Ketidakpastian Dalam Legalitas Poker Di India

Pada 8 Oktober 2013, Pengadilan Tinggi Hon’ble Karnataka di Asosiasi Poker India v. Negara Bagian Karnataka1 menyatakan bahwa permainan berbasis keterampilan seperti poker di klub rekreasi diizinkan dan tidak ada lisensi yang diperlukan untuk hal yang sama. Selanjutnya, pada 2 Juli 2015 dalam kasus Kizhakke Naduvath Suresh v. Negara Bagian Bengal Barat & Lainnya2, Pengadilan Tinggi Calcutta menetapkan bahwa pemerintah negara bagian, polisi, pemerintah kota dan pihak berwenang lainnya tidak akan ikut campur dalam permainan poker yang dilakukan oleh Pemohon, KN Suresh dan klubnya.

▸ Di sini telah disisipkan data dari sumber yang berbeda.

(* ===== verification/Evidence.v ===== *)
(** * Membership evidence and witness rows

    [services/discovery/membership_gate/rules.py]: the evidence constructors of
    the witness rules, the validation that evidence is what its constructor
    produces, and the witness-row operations over the table
    [contract_membership_witnesses] ([db/models/contracts.py]).

    JSON values are [jval], with Python's equality ([True == 1 == 1.0], dicts
    without order).  An operation that raises [ValueError] or [TypeError] is
    [None].  The two partial unique indexes of the table make a row's key
    (contract, protocol, rule, via) unique, so the table is a finite map on it. *)

From stdpp Require Import base gmap sets list strings.
From Stdlib Require Import String Ascii ZArith QArith Lia.
From S2P Require Import Prelude PyText.

Local Open Scope string_scope.
Local Open Scope Z_scope.

(** ** JSON values *)

Inductive jval :=
  | JNone
  | JBool (b : bool)
  | JInt (z : Z)
  | JFloat (q : Q)
  | JStr (s : string)
  | JList (l : list jval)
  | JDict (d : list (string * jval)).

Definition jdict : Type := list (string * jval).

Definition jget (k : string) (d : jdict) : jval := match assoc_get k d with Some v => v | None => JNone end.

Definition jhas (k : string) (d : jdict) : bool := bool_decide (is_Some (assoc_get k d)).

(** The number a value equals, if it equals one. *)
Definition jnum (v : jval) : option Q :=
  match v with
  | JBool b => Some (inject_Z (if b then 1 else 0))
  | JInt z => Some (inject_Z z)
  | JFloat q => Some q
  | _ => None
  end.

(** [v == w] *)
Fixpoint jeq (v w : jval) : bool :=
  match v, w with
  | JNone, JNone => true
  | JStr s, JStr t => String.eqb s t
  | JList l, JList l' =>
      (fix go l l' := match l, l' with [], [] => true | x :: l, y :: l' => jeq x y && go l l' | _, _ => false end) l l'
  | JDict d, JDict d' =>
      bool_decide (List.length d = List.length d') &&
      forallb (fun kv => match assoc_get kv.1 d' with Some w => jeq kv.2 w | None => false end) d
  | JBool _, _ | JInt _, _ | JFloat _, _ =>
      match jnum v, jnum w with Some x, Some y => Qeq_bool x y | _, _ => false end
  | _, _ => false
  end.

Definition jtruthy (v : jval) : bool :=
  match v with
  | JNone => false
  | JBool b => b
  | JInt z => negb (z =? 0)
  | JFloat q => negb (Qeq_bool q 0)
  | JStr s => negb (String.eqb s "")
  | JList l => match l with [] => false | _ => true end
  | JDict d => match d with [] => false | _ => true end
  end.

(** [v in frozenset]: the text, when it is one of the set's; a value that is not
    hashable raises. *)
Definition one_of (set : list string) (v : jval) : option string :=
  match v with JStr s => if bool_decide (s ∈ set) then Some s else None | _ => None end.

(** [set(raw) == set(rebuilt)] *)
Definition same_keys (d d' : jdict) : bool :=
  forallb (fun k => bool_decide (k ∈ d'.*1)) d.*1 && forallb (fun k => bool_decide (k ∈ d.*1)) d'.*1.

(** ** Vocabulary *)

Definition W1_CODE : string := "w1_code".
Definition W2_STRUCTURAL : string := "w2_structural".
Definition W3_CONTROL : string := "w3_control".
Definition W4_DEPLOYER : string := "w4_deployer".
Definition W4_FACTORY : string := "w4_factory".
Definition W5_HUMAN : string := "w5_human".
Definition W6_LLAMA_SEED : string := "w6_llama_seed".
Definition W4H_DEPLOYER_AFFINITY : string := "w4h_deployer_affinity".

Definition WITNESS_RULES : list string :=
  [W1_CODE; W2_STRUCTURAL; W3_CONTROL; W4_DEPLOYER; W4_FACTORY; W4H_DEPLOYER_AFFINITY; W5_HUMAN; W6_LLAMA_SEED].

Definition ADMITTING_WITNESS_RULES : list string :=
  [W2_STRUCTURAL; W3_CONTROL; W4_DEPLOYER; W4_FACTORY; W4H_DEPLOYER_AFFINITY; W5_HUMAN; W6_LLAMA_SEED].

Definition HEURISTIC_WITNESS_RULES : list string := [W4H_DEPLOYER_AFFINITY].

Definition W2_EDGE_KINDS : list string :=
  ["implementation"; "proxy"; "beacon"; "proxy_admin"; "secondary_implementation"; "historical_implementation"].
Definition W2_SAME_CONTRACT_EDGE_KINDS : list string := ["implementation"; "secondary_implementation"].
Definition W2_HEURISTIC_VIA_KEY : string := "heuristic_via".
Definition W3_SOURCES : list string := ["controller_values"; "proxy_admin_slot"; "probe"; "function_principal"].
Definition W3_D2_SOURCES : list string := ["proxy_admin_slot"; "probe"; "function_principal"].
Definition W3_PRINCIPAL_CONTROLLER_TYPES : list string := ["timelock"; "safe"; "contract"].
Definition W3_PRINCIPAL_FACT_KINDS : list string := ["function_principal"; "safe_owner"].
Definition W3_ANCHOR_LINK_KINDS : list string := ["owner_or_authority"; "proxy_admin"; "probe_read"; "role_holder"; "safe_signer"].
Definition W3_ANCHOR_KINDS : list string := ["member"; "perimeter_principal"].

Definition LINK_DETAIL_BY_KIND (kind : string) : option string :=
  if String.eqb kind "owner_or_authority" then Some "controller_values"
  else if String.eqb kind "proxy_admin" then Some "proxy_admin_slot"
  else if String.eqb kind "probe_read" then Some "probe" else None.

(** ** Field checks *)

Definition newline : ascii := ascii_of_N 10.

(** [re.match(r"^0x[0-9a-fA-F]{n}$", s)]: the [$] also matches before a final
    newline. *)
Definition hex_re (n : nat) (s : string) : bool :=
  match str_after "0x" s with
  | Some body => str_forall is_hex (str_take n body) && bool_decide (n <= String.length body)%nat &&
                 (String.eqb (str_drop n body) "" || String.eqb (str_drop n body) (String newline ""))
  | None => false
  end.

Definition require_hex (n : nat) (v : jval) : option string :=
  match v with JStr s => if hex_re n s then Some (str_lower s) else None | _ => None end.

Definition require_address (v : jval) : option string := require_hex 40 v.

(** A 32-byte hash, lower-cased. *)
Definition require_hash (v : jval) : option string := require_hex 64 v.

Definition require_positive_int (v : jval) : option Z := match v with JInt z => if 0 <? z then Some z else None | _ => None end.
Definition require_block (v : jval) : option Z := match v with JInt z => if 0 <=? z then Some z else None | _ => None end.

(** [None if v is None else check(v)] *)
Definition optional {A} (check : jval -> option A) (v : jval) : option (option A) :=
  match v with JNone => Some None | _ => Some <$> check v end.

Definition jopt {A} (f : A -> jval) (o : option A) : jval := match o with Some x => f x | None => JNone end.

(** [isinstance(v, str) and v.strip()] *)
Definition require_text (v : jval) : option string :=
  match v with JStr s => if String.eqb (str_strip s) "" then None else Some (str_strip s) | _ => None end.

(** ** Constructors *)

Definition w1_evidence (chain_id code_probe_block : jval) : option jdict :=
  c ← require_positive_int chain_id; b ← require_block code_probe_block;
  Some [("chain_id", JInt c); ("code_probe_block", JInt b); ("code_present", JBool true)].

Definition w2_evidence (edge_kind member_contract_id member_address resolved_pointer upgrade_tx_hash heuristic_via : jval) : option jdict :=
  k ← one_of W2_EDGE_KINDS edge_kind;
  if jtruthy heuristic_via && negb (bool_decide (k ∈ W2_SAME_CONTRACT_EDGE_KINDS)) then None
  else
    m ← require_positive_int member_contract_id; a ← require_address member_address; p ← require_address resolved_pointer;
    let base := [("edge_kind", JStr k); ("member_contract_id", JInt m); ("member_address", JStr a); ("resolved_pointer", JStr p)] in
    let base := (base ++ if jtruthy heuristic_via then [(W2_HEURISTIC_VIA_KEY, JBool true)] else [])%list in
    if String.eqb k "historical_implementation"
    then h ← optional require_hash upgrade_tx_hash; Some (base ++ [("upgrade_tx_hash", jopt JStr h)])%list
    else match upgrade_tx_hash with JNone => Some base | _ => None end.

Definition link_detail (kind : string) (detail : jval) : option string :=
  match LINK_DETAIL_BY_KIND kind with
  | Some d => match detail with JStr s => if String.eqb s d then Some s else None | _ => None end
  | None =>
      if String.eqb kind "role_holder"
      then match detail with JStr s => if hex_re 64 s && String.eqb s (str_lower s) then Some s else None | _ => None end
      else require_address detail
  end.

Definition anchor_link (raw : jval) : option jval :=
  match raw with
  | JDict d =>
      k ← one_of W3_ANCHOR_LINK_KINDS (jget "kind" d);
      detail ← link_detail k (jget "detail" d);
      f ← require_address (jget "from" d); a ← require_address (jget "address" d);
      let link := [("from", JStr f); ("address", JStr a); ("kind", JStr k); ("detail", JStr detail)] in
      if same_keys d link then Some (JDict link) else None
  | _ => None
  end.

Definition anchor_chain_evidence (anchor_chain : jval) : option jval :=
  match anchor_chain with
  | JDict d =>
      match jget "links" d with
      | JList ((_ :: _) as raws) =>
          links ← mapM anchor_link raws;
          kind ← one_of W3_ANCHOR_KINDS (jget "anchor_kind" d);
          rule ← one_of ADMITTING_WITNESS_RULES (jget "anchor_rule" d);
          a ← require_address (jget "anchor_address" d);
          let rebuilt := [("links", JList links); ("anchor_address", JStr a); ("anchor_kind", JStr kind); ("anchor_rule", JStr rule)] in
          if same_keys d rebuilt then Some (JDict rebuilt) else None
      | _ => None
      end
  | _ => None
  end.

(** [resolved_type]: a string that is not blank, kept as it is, or [None]. *)
Definition resolved_type_of (v : jval) : option (option string) :=
  optional (fun v => match v with JStr s => if String.eqb (str_strip s) "" then None else Some s | _ => None end) v.

Definition principal_fact_evidence (fact : jval) : option jdict :=
  match fact with
  | JDict d =>
      k ← one_of W3_PRINCIPAL_FACT_KINDS (jget "kind" d);
      rt ← resolved_type_of (jget "resolved_type" d);
      safe ← (if String.eqb k "safe_owner" then Some <$> require_address (jget "safe_address" d)
              else match jget "safe_address" d with JNone => Some None | _ => None end);
      fp ← require_positive_int (jget "function_principal_id" d);
      fn ← require_positive_int (jget "function_id" d);
      m ← require_positive_int (jget "member_contract_id" d);
      a ← require_address (jget "member_address" d);
      let rebuilt := [("kind", JStr k); ("function_principal_id", JInt fp); ("function_id", JInt fn); ("member_contract_id", JInt m);
                      ("member_address", JStr a); ("resolved_type", jopt JStr rt); ("safe_address", jopt JStr safe)] in
      if same_keys d rebuilt then Some rebuilt else None
  | _ => None
  end.

Definition is_jnone (v : jval) : bool := match v with JNone => true | _ => false end.

Definition w3_d1 (source : string) (via : string) (via_transitive anchor_chain principal_fact : jval) : option jdict :=
  if String.eqb source "function_principal" then None
  else match via_transitive with
       | JBool true =>
           anchor ← optional anchor_chain_evidence anchor_chain;
           fact ← optional (fun v => JDict <$> principal_fact_evidence v) principal_fact;
           Some ([("direction", JStr "d1"); ("source", JStr source); ("via", JStr via); ("via_transitive", JBool true)] ++
                 match anchor with Some c => [("anchor_chain", c)] | None => [] end ++
                 match fact with Some f => [("principal_fact", f)] | None => [] end)%list
       | _ => None
       end.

Pengadilan Tinggi Gujarat Hon’ble pada 4 Desember 2017, menetapkan bahwa poker adalah permainan kesempatan dan bukan permainan keterampilan yang membawa poker di bawah payung perjudian dan karenanya, memfasilitasi organisasi permainan poker bertentangan dengan hukum yang ditetapkan turun dalam Prevention of Gambling Act, 1887 (selanjutnya disebut sebagai ‘Act’). Undang-undang ini mendefinisikan ‘permainan’ untuk memasukkan taruhan atau taruhan kecuali taruhan atau taruhan pada pacuan kuda, atau perlombaan anjing berdasarkan ketentuan tertentu.

Para Pemohon dalam kasus ini ingin mendirikan kamar poker dan harus mendekati Pengadilan karena proposal mereka tidak dihibur oleh polisi kota. Para Pemohon juga membuat referensi ke negara bagian India lainnya yang menganggap poker sebagai permainan keterampilan. Asosiasi Poker India juga membuat pernyataan dan menyatakan bahwa poker adalah permainan keterampilan dan terletak di luar bidang perjudian dan karenanya, pengorganisasian permainan poker tidak boleh dilarang. Di sisi lain, pemerintah negara bagian menyatakan bahwa poker adalah permainan peluang dan mungkin dapat mempengaruhi sejumlah besar kehidupan secara negatif di negara bagian Gujarat.

Hakim Agung Rajesh H. Shukla setelah mendengar kedua belah pihak menolak petisi sehingga menolak permintaan untuk menghentikan campur tangan polisi dalam mengatur permainan poker. Perlu dicatat bahwa Pengadilan Tinggi Karnataka dan Calcutta sebelumnya berpendapat bahwa poker adalah permainan yang membutuhkan keterampilan dan karenanya, menyatakan bahwa polisi / otoritas penegak hukum tidak dapat ikut campur dalam permainan poker karena tidak berjudi.

Para Pemohon diharapkan untuk mengajukan banding terhadap keputusan ini di hadapan Bench Divisi Pengadilan Tinggi Gujarat. Perhatikan bahwa keputusan Pengadilan Tinggi Gujarat Hon’ble ini disahkan dua minggu setelah legislatif negara bagian Telangana mengesahkan RUU untuk melarang perjudian online dan permainan keterampilan yang dimainkan dengan taruhan. Mengingat hal yang sama, keputusan ini akan dianggap sebagai penghalang tidak hanya dalam mengatur permainan poker, tetapi juga untuk layanan yang ada menyediakan dalam industri poker online.

Masih sulit untuk menyangkal bahwa permainan poker membutuhkan sejumlah keterampilan dan tidak murni didasarkan pada kesempatan yang dipegang oleh Hon’ble Karnataka dan Pengadilan Tinggi Calcutta. Di sisi lain, keputusan Pengadilan Tinggi Gujarat datang dengan baik setelah keputusan Pengadilan Tinggi Karnataka dan Pengadilan Tinggi Calcutta.

Penting untuk dicatat di sini bahwa perjudian dicakup dalam Butir 34 dari daftar Negara bagian di bawah Jadwal Ketujuh Konstitusi India dan karenanya, merupakan subjek negara. Dengan demikian, itu adalah tugas legislatif negara dan bukan peradilan negara untuk meletakkan hukum yang melegalkan atau melarang poker. Juga, undang-undang permainan di semua negara dengan pengecualian Assam, Odisha dan Telangana mengecualikan “permainan keterampilan” atau “permainan keterampilan semata” dari definisi perjudian. Ini telah menyebabkan banyak ketidakpastian tentang bagaimana permainan ini harus ditafsirkan secara hukum.